**Problem requirements**
Word for word, transcribe the material below from its first line to the line with "(** C3 as stated", both included.

/---

Lemma start_resume_while_running_witness :
  start (start (fresh 0 60 4)) = start (fresh 0 60 4)
  /\ resume (start (fresh 0 60 4)) = start (fresh 0 60 4).
Proof.
  apply (start_resume_while_running (start (fresh 0 60 4))). reflexivity.
Defined.

End Timer.

(** ** Tempo bounds *)

Section Tempo.

Lemma clamp_in_range (x : Q) :
  20 <= Qmax 20 (Qmin 150 x) /\ Qmax 20 (Qmin 150 x) <= 150.
Proof.
  split.
  - apply Q.le_max_l.
  - apply Q.max_lub.
    + discriminate.
    + apply Q.le_min_l.
Qed.

(** C3 as stated fails: [updateBPM] keeps the tempo it is given.  A
    running timer told 500 beats per minute has tempo 500 and beats every
    120 ms. *)
Lemma updateBPM_out_of_bounds :
  let w :=
    MetronomeTimer.updateBPM 500
      (MetronomeTimer.start (MetronomeTimer.fresh 0 60 4)) in
  MetronomeTimer.bpm (MetronomeTimer.self w) = 500
  /\ ~ (20 <= MetronomeTimer.bpm (MetronomeTimer.self w)
        /\ MetronomeTimer.bpm (MetronomeTimer.self w) <= 150)
  /\ MetronomeTimer.intervalMs (MetronomeTimer.self w) == 120.
Proof.
  cbv zeta. split; [reflexivity|]. split.
  - intros [_ H]. vm_compute in H. apply H. reflexivity.
  - vm_compute. reflexivity.
Qed.

(** C3, as the code has it.  [updateBPM] stores the tempo it is given and
    derives the interval from it.  The bounding is done by its caller,
    [VisualMetronome.changeBpm]: afterwards the component's tempo is
    [max(20, min(150, bpm + delta))], inside [[20, 150]], and a timer that
    agreed with the component before has that tempo and the interval
    [60 / tempo * 1000]. *)
Theorem changeBpm_clamps (delta : Q) (pg : VisualMetronome.Page) :
  let c := VisualMetronome.self pg in
  let pg' := VisualMetronome.changeBpm delta pg in
  let tempo := VisualMetronome.bpm (VisualMetronome.self pg') in
  (forall newBpm w,
     MetronomeTimer.bpm (MetronomeTimer.self (MetronomeTimer.updateBPM newBpm w))
     = newBpm
     /\ MetronomeTimer.intervalMs
          (MetronomeTimer.self (MetronomeTimer.updateBPM newBpm w))
        = 60 / newBpm * 1000)
  /\ tempo == Qmax 20 (Qmin 150 (VisualMetronome.bpm c + delta))
  /\ 20 <= tempo /\ tempo <= 150
  /\ (forall m,
        VisualMetronome.timer c = Some m ->
        MetronomeTimer.bpm m == VisualMetronome.bpm c ->
        MetronomeTimer.intervalMs m == 60 / MetronomeTimer.bpm m * 1000 ->
        exists m',
          VisualMetronome.timer (VisualMetronome.self pg') = Some m'
          /\ MetronomeTimer.bpm m' == tempo
          /\ MetronomeTimer.intervalMs m' == 60 / tempo * 1000).
Proof.
  cbv zeta. split; [intros; split; reflexivity|].
  destruct pg as [h [active bpm sig tm sb ss]].
  unfold VisualMetronome.changeBpm. cbn [VisualMetronome.self VisualMetronome.bpm
    VisualMetronome.timer VisualMetronome.host VisualMetronome.isActive
    VisualMetronome.timeSignature].
  destruct (clamp_in_range (bpm + delta)) as [Hlo Hhi].
  set (newBpm := Qmax 20 (Qmin 150 (bpm + delta))) in *.
  destruct (Qeq_bool newBpm bpm) eqn:E; cbn [negb].
  - apply Qeq_bool_iff in E.
    cbn [VisualMetronome.self VisualMetronome.bpm VisualMetronome.timer].
    split; [symmetry; exact E|].
    split; [rewrite <- E; exact Hlo|].
    split; [rewrite <- E; exact Hhi|].
    intros m -> Hm Hi. exists m.
    split; [reflexivity|]. split; [exact Hm|].
    rewrite Hi, Hm. reflexivity.
  - destruct tm as [m|].
    + cbn. fold newBpm.
      split; [reflexivity|]. split; [exact Hlo|]. split; [exact Hhi|].
      intros m0 _ _ _. eexists. split; [reflexivity|].
      cbn. split; reflexivity.
    + cbn. fold newBpm.
      split; [reflexivity|]. split; [exact Hlo|]. split; [exact Hhi|].
      intros m0 Hm0. discriminate.
Qed.

(** A started metronome at the default tempo 60, asked for 500 more: the
    component and its timer end up at tempo 150. *)
Lemma changeBpm_clamps_witness :
  let pg :=
    VisualMetronome.toggleMetronome
      (VisualMetronome.mkPage (Host.boot 0) VisualMetronome.create) in
  exists m',
    VisualMetronome.timer
      (VisualMetronome.self (VisualMetronome.changeBpm 500 pg)) = Some m'
    /\ MetronomeTimer.bpm m'
       == VisualMetronome.bpm
            (VisualMetronome.self (VisualMetronome.changeBpm 500 pg))
    /\ MetronomeTimer.intervalMs m'
       == 60 / VisualMetronome.bpm
                 (VisualMetronome.self (VisualMetronome.changeBpm 500 pg))
          * 1000.
Proof.
  cbv zeta.
  refine (proj2 (proj2 (proj2 (proj2
    (changeBpm_clamps 500
       (VisualMetronome.toggleMetronome
          (VisualMetronome.mkPage (Host.boot 0) VisualMetronome.create))))))
    _ _ _ _).
  - vm_compute. reflexivity.
  - vm_compute. reflexivity.
  - vm_compute. reflexivity.
Defined.

Example changeBpm_to_upper_bound :
  VisualMetronome.bpm
    (VisualMetronome.self
       (VisualMetronome.changeBpm 500
          (VisualMetronome.toggleMetronome
             (VisualMetronome.mkPage (Host.boot 0) VisualMetronome.create))))
  == 150.
Proof. vm_compute. reflexivity. Qed.

End Tempo.

(** ** The pipeline *)

Section Pipeline.

Import AudioProcessor.

(** C6.  After a reset (a run of the loop without pitch) the next update
    with a frequency [x] publishes exactly [x] and stores it; and when the
    stored value already is [x], the update stores and publishes a value
    equal to [x].  [x] is truthy, as every frequency [detectPitch] reports
    (at least 60) is. *)
Theorem smoothing_update (p : t) (x : Q) :
  ~ x == 0 ->
  let cleared := fst (publish None p) in
  smoothedFrequency cleared = None
  /\ publish (Some x) cleared = (setSmoothedFrequency (Some x) cleared, Some x)
  /\ (forall s,
        smoothedFrequency p = Some s -> s == x ->
        exists s',
          publish (Some x) p = (setSmoothedFrequency (Some s') p, Some s')
          /\ s' == x).
Proof.
  intros Hx cleared.
  assert (Ht : negb (Qeq_bool x 0) = true).
  { destruct (Qeq_bool x 0) eqn:E; [|reflexivity].
    apply Qeq_bool_iff in E. contradiction. }
  split; [reflexivity|]. split.
  - unfold publish at 1. rewrite Ht. reflexivity.
  - intros s Hs Hsx. unfold publish. rewrite Ht.
    unfold smooth. rewrite Hs. eexists. split; [reflexivity|].
    rewrite Hsx. ring.
Qed.
(** * route53-sidecar: a shallow embedding of [main.go]

    The program publishes an A record for the host in Route 53, waits for
    the change to propagate, and on SIGTERM/SIGINT deletes the record,
    waits again and drains the TTL.

    Everything the program does is an effect on the outside world (flags,
    AWS calls, timers, signals, the log).  The embedding threads an explicit
    [State] (the package-level variables, an ideal clock, call counters and
    a timestamped trace of effects) through a small state-and-halt monad;
    the answers of the outside world come from a [World] record, so that
    each Go function becomes an executable Rocq function of the world.

    Conventions.
    - Go's [int] is taken to be 64 bits (amd64, arm64); [time.Duration] is
      an [int64] count of nanoseconds and its arithmetic wraps around.
    - The clock is ideal: a sleep takes exactly its duration and a call to
      an AWS API takes no time.  Every AWS call is recorded with the
      context it is made under; a signal that comes during a call is a
      signal at the instant of the call, and what the SDK answers under a
      context that is done is a property of worlds ([honoursContext]).
    - [log.Fatal*] is [os.Exit(1)] after the log line; an index out of
      range is a run-time panic (exit status 2). *)

From Stdlib Require Import ZArith List String Bool Lia.
Import ListNotations.

Open Scope string_scope.
Open Scope list_scope.
Open Scope Z_scope.

(** ** Go's numbers and durations *)

Module Go.

Definition wrap64 (z : Z) : Z := (z + 2 ^ 63) mod 2 ^ 64 - 2 ^ 63.

(** [time.Duration]: nanoseconds in an [int64]. *)
Definition Duration := Z.
Definition Second : Duration := 1000000000.

(** [time.Duration(n) * time.Second], in [int64] arithmetic. *)
Definition seconds (n : Z) : Duration := wrap64 (n * Second).

End Go.

(** ** Data the program exchanges with the AWS SDK *)

(** [types.ChangeAction]; the program uses two of its values. *)
Inductive ChangeAction := ChangeActionCreate | ChangeActionDelete | ChangeActionUpsert.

\---

**Reply to the task**
Lemma start_resume_while_running_witness :
  start (start (fresh 0 60 4)) = start (fresh 0 60 4)
  /\ resume (start (fresh 0 60 4)) = start (fresh 0 60 4).
Proof.
  apply (start_resume_while_running (start (fresh 0 60 4))). reflexivity.
Defined.

End Timer.

(** ** Tempo bounds *)

Section Tempo.

Lemma clamp_in_range (x : Q) :
  20 <= Qmax 20 (Qmin 150 x) /\ Qmax 20 (Qmin 150 x) <= 150.
Proof.
  split.
  - apply Q.le_max_l.
  - apply Q.max_lub.
    + discriminate.
    + apply Q.le_min_l.
Qed.

(** C3 as stated fails: [updateBPM] keeps the tempo it is given.  A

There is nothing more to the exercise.